Ray Olszewski wrote:
Hmm...I'll jump in here with a brief comment. This behavior *DOES* sound a lot like what I've seen happen when dramatically over-saturating the upstream link. I hadn't thought about this solution before, since bandwidth usage (via MRTG) is the first thing I check when getting reports of "sluggish" or otherwise broken internet connections.I never suggested a hardware problem; other tests you reported pretty much ruled that out. But remember that your Ethernet connection between the router and the ZyXEL is almost surely fast, either 10 Mbps or 100 Mpbs, while your connection from the ZyXEL to the Internet is slow (on the order of 1 Mbps, probably, though you haven't actually told us). A LAN or router problem could easily saturate the Internet connection but leave plenty of room on the router-ZyXEL link to permit it to handle ping traffic quickly. The symptoms you report are quite consistent with this interpretation.Note: pings from the router box to the ZyXEL modem itself, i.e. "first hop" pings, are in the 2-4 ms range. That certainly doesn't sound like a hardware problem with the ethernet cards to me. It seems to happen only when you go out beyond the modem into the external network at large.

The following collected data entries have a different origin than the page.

(** X17: what such a tick publishes is exactly one entry for each enabled
    port of the answer: application after application and instance after
    instance, an entry with the empty scheme when the plain port is enabled,
    then an entry with the scheme [https] when the secure port is enabled,
    each with the name of the application, the host name and the address of
    the instance and the number of the plain port as an [int16].  So there
    are as many entries with the empty scheme as instances with an enabled
    plain port, and as many [https] entries as instances with an enabled
    secure port, and no other entry. *)
Theorem update_entry_per_enabled_port esr apps :
  portsPresent (Apps apps) ->
  published (update (Fetched apps) esr).1.2
  = [(Name (spec esr), ports.perPort (Apps apps))] /\
  len (filter (fun server => Scheme server = ""%string)
              (ports.perPort (Apps apps)))
  = ports.plainEnabled (Apps apps) /\
  len (filter (fun server => Scheme server = "https"%string)
              (ports.perPort (Apps apps)))
  = ports.secureEnabled (Apps apps) /\
  len (ports.perPort (Apps apps))
  = ports.plainEnabled (Apps apps) + ports.secureEnabled (Apps apps).
Proof.
  intros Hp. destruct (update_present esr apps Hp) as (c & -> & _).
  cbn [fst snd]. rewrite published_app, published_Printf.
  rewrite (flatten_perPort _ Hp).
  split; [done | apply perPort_schemes].
Qed.

Lemma update_entry_per_enabled_port_witness :
  portsPresent (Apps samples.bothPorts) /\
  (published (update (Fetched samples.bothPorts) (samples.registry "10s")).1.2
   = [(Name (spec (samples.registry "10s")),
       ports.perPort (Apps samples.bothPorts))] /\
   len (filter (fun server => Scheme server = ""%string)
               (ports.perPort (Apps samples.bothPorts)))
   = ports.plainEnabled (Apps samples.bothPorts) /\
   len (filter (fun server => Scheme server = "https"%string)
               (ports.perPort (Apps samples.bothPorts)))
   = ports.secureEnabled (Apps samples.bothPorts) /\
   len (ports.perPort (Apps samples.bothPorts))
   = ports.plainEnabled (Apps samples.bothPorts)
     + ports.secureEnabled (Apps samples.bothPorts)).
Proof.
  assert (H : portsPresent (Apps samples.bothPorts))
    by (repeat constructor; discriminate).
  split; [exact H | ].
  exact (update_entry_per_enabled_port _ _ H).
Defined.

(** The sample with both ports enabled: a plain and an [https] entry. *)
Example perPort_bothPorts :
  ports.perPort (Apps samples.bothPorts)
  = [samples.entry 8080 ""; samples.entry 8080 "https"].
Proof. reflexivity. Qed.
(** * plateausnetwork/fs: the path type, file access, directory walk and
    recursive copy of [path.go], over a model of the operating system.

  The Go sources are embedded shallowly.  Pure string functions of the Go
  standard library ([strings], [path/filepath]) are Rocq functions on
  [string]; code that talks to the operating system is a program in a small
  monad of system calls ([prog]), run against a handler.  One handler,
  [model_os], is an in-memory POSIX-like tree of directories and regular
  files. *)

From Stdlib Require Import List String Ascii ZArith Bool Lia Arith Permutation.
Import ListNotations.
Open Scope string_scope.

Set Implicit Arguments.

(* ================================================================= *)
(** ** Go strings *)

Module GoString.

(** [os.IsPathSeparator] on Unix. *)
Definition is_sep (c : ascii) : bool := Ascii.eqb c "/"%char.

(** [strings.Split(s, "/")]: never the empty list. *)
Fixpoint split (s : string) : list string :=
  match s with
  | EmptyString => [""]
  | String c s' =>
      if is_sep c then "" :: split s'
      else match split s' with
           | [] => [String c ""]
           | x :: r => String c x :: r
           end
  end.

(** [s[n:]] *)
Fixpoint drop (n : nat) (s : string) : string :=
  match n, s with
  | O, _ => s
  | S n', String _ s' => drop n' s'
  | S _, EmptyString => ""
  end.

(** [strings.Replace(s, old, new, 1)]: the first occurrence of [old] in [s]
    (searching from the left) is replaced; an empty [old] matches at the
    beginning of [s]. *)
Fixpoint Replace1 (s old new : string) : string :=
  if String.prefix old s then new ++ drop (String.length old) s
  else match s with
       | EmptyString => ""
       | String c s' => String c (Replace1 s' old new)
       end.

(** A white-space rune of [unicode.IsSpace] at the head of a UTF-8 string:
    the number of bytes it occupies, or 0 when the head is no white space. *)
Definition space_width (s : string) : nat :=
  match s with
  | String c r =>
      let n := nat_of_ascii c in
      if (n =? 9) || (n =? 10) || (n =? 11) || (n =? 12) || (n =? 13)
         || (n =? 32) then 1
      else match r with
      | String c1 r1 =>
          let n1 := nat_of_ascii c1 in
          if (n =? 194) && ((n1 =? 133) || (n1 =? 160)) then 2
          else match r1 with
          | String c2 _ =>
              let n2 := nat_of_ascii c2 in
              if (n =? 225) && (n1 =? 154) && (n2 =? 128) then 3
              else if (n =? 226) && (n1 =? 128)
                      && (((128 <=? n2) && (n2 <=? 138))
                          || (n2 =? 168) || (n2 =? 169) || (n2 =? 175)) then 3
              else if (n =? 226) && (n1 =? 129) && (n2 =? 159) then 3
              else if (n =? 227) && (n1 =? 128) && (n2 =? 128) then 3
              else 0
          | EmptyString => 0
          end
      | EmptyString => 0
      end
  | EmptyString => 0
  end%nat.

(** [strings.TrimLeftFunc(s, unicode.IsSpace)] *)
Fixpoint trim_left (fuel : nat) (s : string) : string :=
  match fuel with
  | O => s
  | S fuel' =>
      match space_width s with
      | O => s
      | w => trim_left fuel' (drop w s)
      end
  end.

Fixpoint rev (s : string) : string :=
  match s with
  | EmptyString => ""
  | String c s' => rev s' ++ String c ""
  end.

(** A white-space rune at the end of the string, read backwards. *)
Definition space_width_last (r : string) : nat :=
  (* [r] is the reversed string: its head is the last byte. *)
  match r with
  | String c r0 =>
      let n := nat_of_ascii c in
      if (n =? 9) || (n =? 10) || (n =? 11) || (n =? 12) || (n =? 13)
         || (n =? 32) then 1
      else match r0 with
      | String c1 r1 =>
          if space_width (String c1 (String c "")) =? 2 then 2
          else match r1 with
          | String c2 _ =>
              if space_width (String c2 (String c1 (String c ""))) =? 3 then 3
              else 0
          | EmptyString => 0
          end
      | EmptyString => 0
      end
  | EmptyString => 0
  end%nat.

Fixpoint trim_left_rev (fuel : nat) (r : string) : string :=
  match fuel with
  | O => r
  | S fuel' =>
      match space_width_last r with
      | O => r
      | w => trim_left_rev fuel' (drop w r)
      end
  end.

(** [strings.TrimSpace] *)
Definition TrimSpace (s : string) : string :=
  let l := trim_left (String.length s) s in
  rev (trim_left_rev (String.length l) (rev l)).

End GoString.

(* ================================================================= *)
(** ** Go's [path/filepath] on Unix *)

Module filepath.
Import GoString.

Definition isRooted (s : string) : bool :=
  match s with
  | String c _ => is_sep c
  | EmptyString => false
  end.

(** One path element processed by [Clean]; [out] is the stack of elements
    kept so far, the last one first. *)
Definition clean_step (rooted : bool) (out : list string) (c : string)
  : list string :=
  if (c =? "") || (c =? ".") then out
  else if c =? ".." then
    match out with
    | top :: rest => if top =? ".." then c :: out else rest
    | [] => if rooted then [] else [c]
    end
  else c :: out.

Definition clean_elems (s : string) : list string :=
  List.rev (fold_left (clean_step (isRooted s)) (split s) []).

Definition render (rooted : bool) (l : list string) : string :=
  let body := String.concat "/" l in
  if rooted then "/" ++ body
  else if body =? "" then "." else body.

(** [filepath.Clean]: the shortest path name equivalent to [s] by purely
    lexical processing (multiple separators, [.] elements, inner [..]
    elements and [..] elements that begin a rooted path are dropped; the
    empty string becomes [.]). *)
Definition Clean (s : string) : string :=
  if s =? "" then "." else render (isRooted s) (clean_elems s).

(** [filepath.Join] of two elements: empty elements are ignored, the
    result is cleaned; all empty gives the empty string. *)
Definition Join (a b : string) : string :=
  if a =? "" then (if b =? "" then "" else Clean b)
  else Clean (a ++ "/" ++ b).

(** [path[:i+1]] where [i] is the index of the last separator. *)
Fixpoint upto_last_sep (s : string) : string :=
  match s with
  | EmptyString => ""
  | String c s' =>
      let r := upto_last_sep s' in
      if is_sep c then String c r
      else if r =? "" then "" else String c r
  end.

(** [filepath.Dir] *)
Definition Dir (s : string) : string := Clean (upto_last_sep s).

Fixpoint trim_trailing_seps (s : string) : string :=
  match s with
  | EmptyString => ""
  | String c s' =>
      let r := trim_trailing_seps s' in
      if (r =? "") && is_sep c then "" else String c r
  end.

(** [filepath.Base] *)
Definition Base (s : string) : string :=
  if s =? "" then "."
  else
    let b := last (split (trim_trailing_seps s)) "" in
    if b =? "" then "/" else b.

End filepath.

Import GoString filepath.

(* ================================================================= *)
(** ** Values of the Go runtime and of package [os] *)

(** [syscall.Errno], the values the development names. *)
Inductive Errno := ENOENT | ENOTDIR | EISDIR | EEXIST | EACCES | EBADF | EIO.

(** Go [error] values: the package's own sentinels ([errors.go]),
    [filepath.SkipDir], and [*os.PathError].  A nil [error] is [None]. *)
Inductive error :=
| ErrDirDoesNotExist
| ErrFileDoesNotExist
| ErrNotFound
| ErrPathIsEmpty
| ErrPathIsDirectory
| ErrPathIsDirectoryDestFile
| ErrOneDirectoryOtherFile
| ErrFilesNotEquals
| SkipDir
| PathError (op : string) (path : string) (errno : Errno).

Inductive result (A : Type) :=
| Ok (a : A)
| Err (e : error).
Arguments Ok {A} a.
Arguments Err {A} e.

(** [os.IsNotExist] *)
Definition os_IsNotExist (err : error) : bool :=
  match err with
  | PathError _ _ ENOENT => true
  | _ => false
  end.

Definition is_SkipDir (err : error) : bool :=
  match err with
  | SkipDir => true
  | _ => false
  end.

(** [os.FileMode]: a 32-bit word, permission bits below, type bits above. *)
Definition FileMode := Z.

Definition ModeDir : FileMode := Z.shiftl 1 31.
Definition ModeSymlink : FileMode := Z.shiftl 1 27.
Definition ModeDevice : FileMode := Z.shiftl 1 26.
Definition ModeNamedPipe : FileMode := Z.shiftl 1 25.
Definition ModeSocket : FileMode := Z.shiftl 1 24.
Definition ModeCharDevice : FileMode := Z.shiftl 1 21.
Definition ModeIrregular : FileMode := Z.shiftl 1 19.
Definition ModeType : FileMode :=
  Z.lor ModeDir (Z.lor ModeSymlink (Z.lor ModeNamedPipe (Z.lor ModeSocket
    (Z.lor ModeDevice (Z.lor ModeCharDevice ModeIrregular))))).
Definition ModePerm : FileMode := 511%Z. (* 0777 *)

Definition Mode_IsDir (m : FileMode) : bool := negb (Z.land m ModeDir =? 0)%Z.
Definition Mode_IsRegular (m : FileMode) : bool := (Z.land m ModeType =? 0)%Z.

(** [os.FileInfo], as far as the package looks at it. *)
Record FileInfo := { Mode : FileMode }.

Definition IsDir (info : FileInfo) : bool := Mode_IsDir (Mode info).
(** Rounding a mantissa of 53 or 54 bits. *)
Lemma binary_round_aux_near (m e : Z) (l : location) :
  2 ^ 52 <= m < 2 ^ 54 -> -200 <= e <= 200 ->
  let k1 := Zdigits2 m - 53 in
  exists mr k2,
    SpecFloat.binary_round_aux PyFloat.prec PyFloat.emax false m e l =
      S754_finite false (Z.to_pos (mr / 2 ^ k2)) (e + k1 + k2) /\
    0 <= k1 <= 1 /\ 0 <= k2 <= 1 /\
    2 ^ 52 <= mr / 2 ^ k2 /\ mr / 2 ^ k2 * 2 ^ k2 = mr /\
    m / 2 ^ k1 <= mr <= m / 2 ^ k1 + 1 /\
    (l = loc_Exact -> m mod 2 ^ k1 = 0 -> mr = m / 2 ^ k1) /\
    (k1 = 1 -> Z.odd m = true -> l <> loc_Exact -> mr = m / 2 + 1).
Proof.
  intros Hm He k1.
  assert (Hk1def : k1 = Zdigits2 m - 53) by reflexivity. clearbody k1.
  assert (Hk1 : (k1 = 0 /\ m < 2 ^ 53) \/ (k1 = 1 /\ 2 ^ 53 <= m)).
  { destruct (Z.lt_ge_cases m (2 ^ 53)).
    - left. rewrite (Zdigits2_eq m 53) in Hk1def; lia.
    - right. rewrite (Zdigits2_eq m 54) in Hk1def; lia. }
  set (m1 := m / 2 ^ k1).
  assert (Hm1 : 2 ^ 52 <= m1 < 2 ^ 53).
  { subst m1. destruct Hk1 as [[-> Hlt] | [-> Hge]].
    - change (2 ^ 0) with 1. rewrite Z.div_1_r. lia.
    - change (2 ^ 1) with 2.
      split; [apply Z.div_le_lower_bound; lia | apply Z.div_lt_upper_bound; lia]. }
  (* the first shift *)
  unfold SpecFloat.binary_round_aux.
  assert (Hshift1 : fexp (Zdigits2 m + e) - e = k1).
  { rewrite fexp_eq. pose proof (Zdigits2_nonneg m). lia. }
  assert (Hfirst : exists mrs1,
    SpecFloat.shr_fexp PyFloat.prec PyFloat.emax m e l = (mrs1, e + k1) /\
    shr_m mrs1 = m1 /\
    (l = loc_Exact -> m mod 2 ^ k1 = 0 -> loc_of_shr_record mrs1 = loc_Exact) /\
    (k1 = 1 -> Z.odd m = true -> l <> loc_Exact ->
     loc_of_shr_record mrs1 = loc_Inexact Gt)).
  { unfold SpecFloat.shr_fexp. rewrite Hshift1. subst m1.
    destruct Hk1 as [[E _] | [E _]]; rewrite E.
    - eexists. split; [cbn [shr]; rewrite Z.add_0_r; reflexivity|].
      rewrite shr_record_of_loc_m, loc_of_shr_record_of_loc.
      change (2 ^ 0) with 1. rewrite Z.div_1_r.
      split; [reflexivity|]. split; [tauto | lia].
    - eexists. split; [cbn [shr iter_pos]; reflexivity|].
      rewrite shr_1_m by (rewrite shr_record_of_loc_m; lia).
      rewrite shr_record_of_loc_m, loc_after_shr_1 by lia.
      change (2 ^ 1) with 2. split; [reflexivity|]. split.
      + intros -> Hmod. rewrite Zmod_odd in Hmod.
        destruct (Z.odd m); [discriminate | reflexivity].
      + intros _ Hodd Hl. rewrite Hodd. destruct l as [|c]; [congruence | reflexivity]. }
  destruct Hfirst as (mrs1 & -> & Hmrs1 & Hexact & Hup).
  rewrite Hmrs1.
  pose proof (round_nearest_even_bounds m1 (loc_of_shr_record mrs1)) as Hr.
  set (mr := round_nearest_even m1 (loc_of_shr_record mrs1)) in *.
  (* the second shift *)
  set (k2 := Zdigits2 mr - 53).
  assert (Hk2 : (k2 = 0 /\ mr < 2 ^ 53) \/ (k2 = 1 /\ mr = 2 ^ 53)).
  { subst k2. destruct (Z.lt_ge_cases mr (2 ^ 53)).
    - left. rewrite (Zdigits2_eq mr 53); lia.
    - right. assert (mr = 2 ^ 53) as -> by lia. split; reflexivity. }
  assert (Hshift2 : fexp (Zdigits2 mr + (e + k1)) - (e + k1) = k2).
  { rewrite fexp_eq. subst k2. pose proof (Zdigits2_nonneg mr). lia. }
  exists mr, k2.
  assert (Hsecond : exists mrs2,
    SpecFloat.shr_fexp PyFloat.prec PyFloat.emax mr (e + k1) loc_Exact =
      (mrs2, e + k1 + k2) /\
    shr_m mrs2 = mr / 2 ^ k2 /\ mr / 2 ^ k2 * 2 ^ k2 = mr /\ 2 ^ 52 <= mr / 2 ^ k2).
  { unfold SpecFloat.shr_fexp. rewrite Hshift2.
    destruct Hk2 as [[E Hlt] | [E Heq]]; rewrite E.
    - eexists. split; [cbn [shr]; rewrite Z.add_0_r; reflexivity|].
      cbn [shr_record_of_loc shr_m]. change (2 ^ 0) with 1. rewrite Z.div_1_r. lia.
    - eexists. split; [cbn [shr iter_pos]; reflexivity|].
      rewrite Heq. split; [reflexivity|]. split; reflexivity || (cbn; lia). }
  destruct Hsecond as (mrs2 & -> & Hmrs2 & Hexact2 & Hlow2).
  rewrite Hmrs2.
  assert (Hpos : 0 < mr / 2 ^ k2) by lia.
  destruct (mr / 2 ^ k2) as [|p|p] eqn:Ep; try lia.
  change (PyFloat.emax - PyFloat.prec) with 971.
  destruct (Z.leb_spec (e + k1 + k2) 971) as [_ | Hbig];
    [|destruct Hk1 as [[? ?] | [? ?]], Hk2 as [[? ?] | [? ?]]; lia].
  split; [reflexivity|].
  split; [lia|]. split; [destruct Hk2 as [[? ?] | [? ?]]; lia|].
  split; [lia|]. split; [exact Hexact2|]. split; [exact Hr|]. split.
  - intros Hl Hmod. subst mr. rewrite (Hexact Hl Hmod). reflexivity.
  - intros E Hodd Hl. subst mr. rewrite (Hup E Hodd Hl).
    unfold m1. rewrite E. reflexivity.
Qed.
(** * Cartesian motion controller: motion error, target producers, update loop

    Shallow embedding of
    [cartesian_motion_controller/cartesian_motion_controller.hpp].

    Conventions of the embedding.
    - A C++ [double] is idealised as a real number ([R]): rounding is not
      modelled.  [R] has no NaN.  Where the code arrives at NaN (tf's
      [normalize] on the zero quaternion) the model has no number: the tf
      functions return [None], and the rotation the controller then stores
      is the open value [Rotation_NaN], about which nothing is known.
    - The member functions of the controller are state transformers over the
      record [CartesianMotionController]; what they send to the outside
      (published messages, warnings, calls into the base class that reach the
      solver and the hardware) is recorded in a list of [Event]s.
    - KDL, tf, boost and the ROS message types are external libraries.  Their
      plain data types and closed-form operations are written out here after
      the libraries' definitions.  The KDL routines that work with numerical
      tolerances ([GetRotAngle], [Normalize], [GetQuaternion]) and the base
      class [CartesianControllerBase] are interfaces: the controller is
      embedded over any implementation of them, and each theorem states what
      it needs from them.  What depends on the values the KDL routines
      return (the bounds of the error, the degenerate cases) is proved for
      the routines of [Reference], written after orocos_kdl. *)

From Stdlib Require Import RNsatz.
From Stdlib Require Import Reals Lra Lia ZArith List String Bool.
Import ListNotations.
Local Open Scope R_scope.

(** ** ROS time *)

(** [ros::Time]: seconds and nanoseconds. *)
Record Time := mkTime { sec : Z; nsec : Z }.

(** [ros::Duration], in seconds. *)
Definition Duration := R.

(** ** KDL frames (external library, closed-form part) *)

Module KDL.

(** [KDL::Vector]: [double data[3]]. *)
Record Vector := mkVector { x : R; y : R; z : R }.

(** [KDL::Rotation]: [double data[9]], row major; the fields carry the
    names of the arguments of the nine-argument constructor. *)
Record Rotation := mkRotation {
  Xx : R; Yx : R; Zx : R;
  Xy : R; Yy : R; Zy : R;
  Xz : R; Yz : R; Zz : R }.

(** [KDL::Frame]: rotation [M] and origin [p]. *)
Record Frame := mkFrame { M : Rotation; p : Vector }.

(** [Vector::Zero()] *)
Definition Vector_Zero : Vector := mkVector 0 0 0.

(** [Rotation::Identity()] *)
Definition Rotation_Identity : Rotation :=
  mkRotation 1 0 0
             0 1 0
             0 0 1.
Lemma marker_in_new_line_v2 :
  contains Full.new_line_v2 Full.patched_marker = true.
Proof. by vm_compute. Qed.

(** The text a rule produces holds the marker. *)
Lemma replace_v1_has_marker content :
  contains content Full.old_line_v1 = true →
  contains (replace content Full.old_line_v1 Full.new_line_v1)
    Full.patched_marker = true.
Proof.
  intros H. apply contains_trans with Full.new_line_v1.
  - apply marker_in_new_line_v1.
  - apply contains_occurs, replace_present;
      [apply old_line_v1_nonempty | by apply contains_occurs].
Qed.

Lemma replace_v2_has_marker content :
  contains content Full.old_line_v2 = true →
  contains (replace content Full.old_line_v2 Full.new_line_v2)
    Full.patched_marker = true.
Proof.
  intros H. apply contains_trans with Full.new_line_v2.
  - apply marker_in_new_line_v2.
  - apply contains_occurs, replace_present;
      [apply old_line_v2_nonempty | by apply contains_occurs].
Qed.

Lemma has_marker_truthy s :
  contains s Full.patched_marker = true → truthy s = true.
Proof.
  intros H. apply contains_occurs in H.
  eapply occurs_truthy; [|done]. by vm_compute.
Qed.

End LiteralFacts.

(** ** The runs, case by case *)

Section RunFacts.

Implicit Types (p q : process) (content new_content msg : string).

Lemma rule_applied_try content new_content msg q :
  rule_applied content new_content msg →
  Full.try_to_patch content q = (Done (Some new_content), printed q [msg]).
Proof.
  intros [H1|H1 H2]; [by apply try_to_patch_v1 | by apply try_to_patch_v2].
Qed.

Lemma rule_applied_marker content new_content msg :
  rule_applied content new_content msg →
  contains new_content Full.patched_marker = true.
Proof.
  intros [H1|H1 H2];
    [by apply replace_v1_has_marker | by apply replace_v2_has_marker].
Qed.

Lemma rule_applied_matched content new_content msg :
  rule_applied content new_content msg →
  contains content Full.old_line_v1 = true ∨
  contains content Full.old_line_v2 = true.
Proof. intros [H1|H1 H2]; auto. Qed.

Lemma rule_applied_or_none content :
  (∃ new_content msg, rule_applied content new_content msg) ∨
  (contains content Full.old_line_v1 = false ∧
   contains content Full.old_line_v2 = false).
Proof.
  destruct (contains content Full.old_line_v1) eqn:H1.
  - left. eexists _, _. by apply rule_v1.
  - destruct (contains content Full.old_line_v2) eqn:H2.
    + left. eexists _, _. by apply rule_v2.
    + by right.
Qed.

(** Every run of [main] is one of the runs of [full_run]: [main] always
    leaves through [sys.exit]. *)
Lemma full_run_main p : full_run p (Full.main p).
Proof.
  destruct (located (userhome p) (fs p)) as [ext|] eqn:Hl.
  2: { rewrite main_not_found by done. by constructor. }
  destruct (files (fs p) !! Full.target_file ext) as [fl|] eqn:Hf.
  2: { rewrite (main_target_missing p ext) by done. by constructor. }
  destruct (on_read fl) as [|e] eqn:Hr.
  2: { rewrite (main_read_error p ext fl e) by done. by econstructor. }
  destruct (contains (data fl) Full.patched_marker) eqn:Hm.
  { rewrite (main_already_patched p ext fl) by done. by econstructor. }
  destruct (rule_applied_or_none (data fl)) as [(nc & msg & Hrule)|[H1 H2]].
  - rewrite (main_matched p ext fl nc msg); try done.
    + destruct (on_write fl) eqn:Hw; by econstructor.
    + intros q. by apply rule_applied_try.
    + eapply has_marker_truthy, rule_applied_marker. done.
  - destruct (main_mismatch p ext fl) as [lines ->]; try done.
    by econstructor.
Qed.

Lemma main_rule_applied p ext fl new_content msg :
  located (userhome p) (fs p) = Some ext →
  files (fs p) !! Full.target_file ext = Some fl →
  on_read fl = Readable →
  contains (data fl) Full.patched_marker = false →
  rule_applied (data fl) new_content msg →
  Full.main p
  = match on_write fl with
    | Writable =>
        (Exited 2,
         written p (msg :: success_lines) (Full.target_file ext)
           (Os.store (fs p) (Full.target_file ext)
              (Os.set_data fl new_content)))
    | OpenRaises e =>
        (Exited 1,
         written p [msg; "Error writing patched file: " +:+ e]
           (Full.target_file ext) (fs p))
    | FlushRaises e rest =>
        (Exited 1,
         written p [msg; "Error writing patched file: " +:+ e]
           (Full.target_file ext)
           (Os.store (fs p) (Full.target_file ext) (Os.set_data fl rest)))
    end.
Proof.
  intros Hl Hf Hr Hm Hrule. apply main_matched; try done.
  - intros q. by apply rule_applied_try.
  - eapply has_marker_truthy, rule_applied_marker. done.
Qed.

Lemma text_at_store f path fl :
  text_at (Os.store f path fl) path = Some (data fl).
Proof. unfold text_at, Os.store. cbn. by rewrite lookup_insert_eq. Qed.


Lemma lookup_store f path fl :
  files (Os.store f path fl) !! path = Some fl.
Proof. unfold Os.store. cbn. by rewrite lookup_insert_eq. Qed.


End RunFacts.
(** The effect run when the modal opens or closes or the node changes. *)
Definition resetEffect (s : State) : State :=
  let rows := rowsOf (nodeData s) in
  let initial :=
    map fieldOfRow (filter (fun r => is_scalar_type (row_type r)) rows) in
  {| nodeData := nodeData s; contents := contents s; format := format s;
     editing := false; fields := initial |}.

(** A new node is selected: the effect runs. *)
Definition selectNode (node : option NodeData) (s : State) : State :=
  resetEffect
    {| nodeData := node; contents := contents s; format := format s;
       editing := editing s; fields := fields s |}.

Definition handleEdit (s : State) : State :=
  {| nodeData := nodeData s; contents := contents s; format := format s;
     editing := true; fields := fields s |}.


(** [prev.map((f, i) => (i === index ? { ...f, value } : f))], from
    position [i] on. *)
Fixpoint changeFrom (i : nat) (index : JS.number) (newText : string)
  (prev : list Field) : list Field :=
  match prev with
  | [] => []
  | f :: rest =>
      (if JS.number_eq (JS.of_nat i) index
       then {| key := key f; value := newText; type := type f |}
       else f) :: changeFrom (S i) index newText rest
  end.

Definition handleChange (index : JS.number) (newText : string) (s : State) : State :=
  {| nodeData := nodeData s; contents := contents s; format := format s;
     editing := editing s; fields := changeFrom 0 index newText (fields s) |}.

(** [nodeData.text.length > 1 || (nodeData.text.length === 1 && nodeData.text[0].key)]:
    the node shows the properties of an object. *)
Definition isObjectNode (node : NodeData) : bool :=
  Nat.ltb 1 (List.length (text node))
  || (Nat.eqb (List.length (text node)) 1
      && match text node with r :: _ => truthy (row_key r) | [] => false end).

(** The path of the node, empty when it has none
    ([nodeData.path && nodeData.path.length > 0 ? nodeData.path : []],
    [nodeData.path ?? []]). *)
Definition pathOf (node : NodeData) : list Segment :=
  match path node with
  | Some p => p
  | None => []
  end.

(** The edits of [handleSave] on the parsed document: the document after
    them. *)
Definition applyEdits (node : NodeData) (fields : list Field) (json : JS.value)
  : JS.result JS.value :=
  if isObjectNode node
  then
    let target := pathOf node in
    parent <- resolve json target ;;
    parent' <- assignFields fields parent ;;
    inr (write_back json target parent')
  else
    match fields with
    | [] => inl JS.TypeError
    | f :: _ =>
        let newVal := coerce f in
        r <- setAtPath json (pathOf node) (JS.VPrim newVal) ;;
        inr (snd r)
    end.

(** The body of the [try] block of [handleSave], up to the text handed to
    [setContents]. *)
Definition trySave (node : NodeData) (s : State) : JS.result string :=
  json <- contentToJson (contents s) (format s) ;;
  json' <- applyEdits node (fields s) json ;;
  jsonToContent (JS.JSON_stringify json') (format s).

Typical bandwidth hogs (on my networks) are compromisied systems, e-mail "blasts" from the marketing folks (trying to send to 10,000+ end-users over a T-1 during mid-day peak usage times), and peer-peer packages like kazza. The biggest cuplrit by far is hacked windows boxes, which typically try to connect to everything they can to spread the infection (I don't have control over several windows-based servers tied to the 'net, and they're *ALWAYS* getting compromisied...all I can do is shut them down until they're cleaned up :< ).
In all these situations, normal TCP/IP slow-start bandwidth throttling can fail, due to the sheer number of connections generated. With the outbound pipe saturated, packet latencies and packet loss both increase dramatically, to numbers typical of what you reported.
A system that has recently been infected, or perhaps a recent installation of peer-peer software somewhere could also easily explain why a functioning network might suddenly stop working properly.
I'd check your internal systems and make sure no machines are compromisied.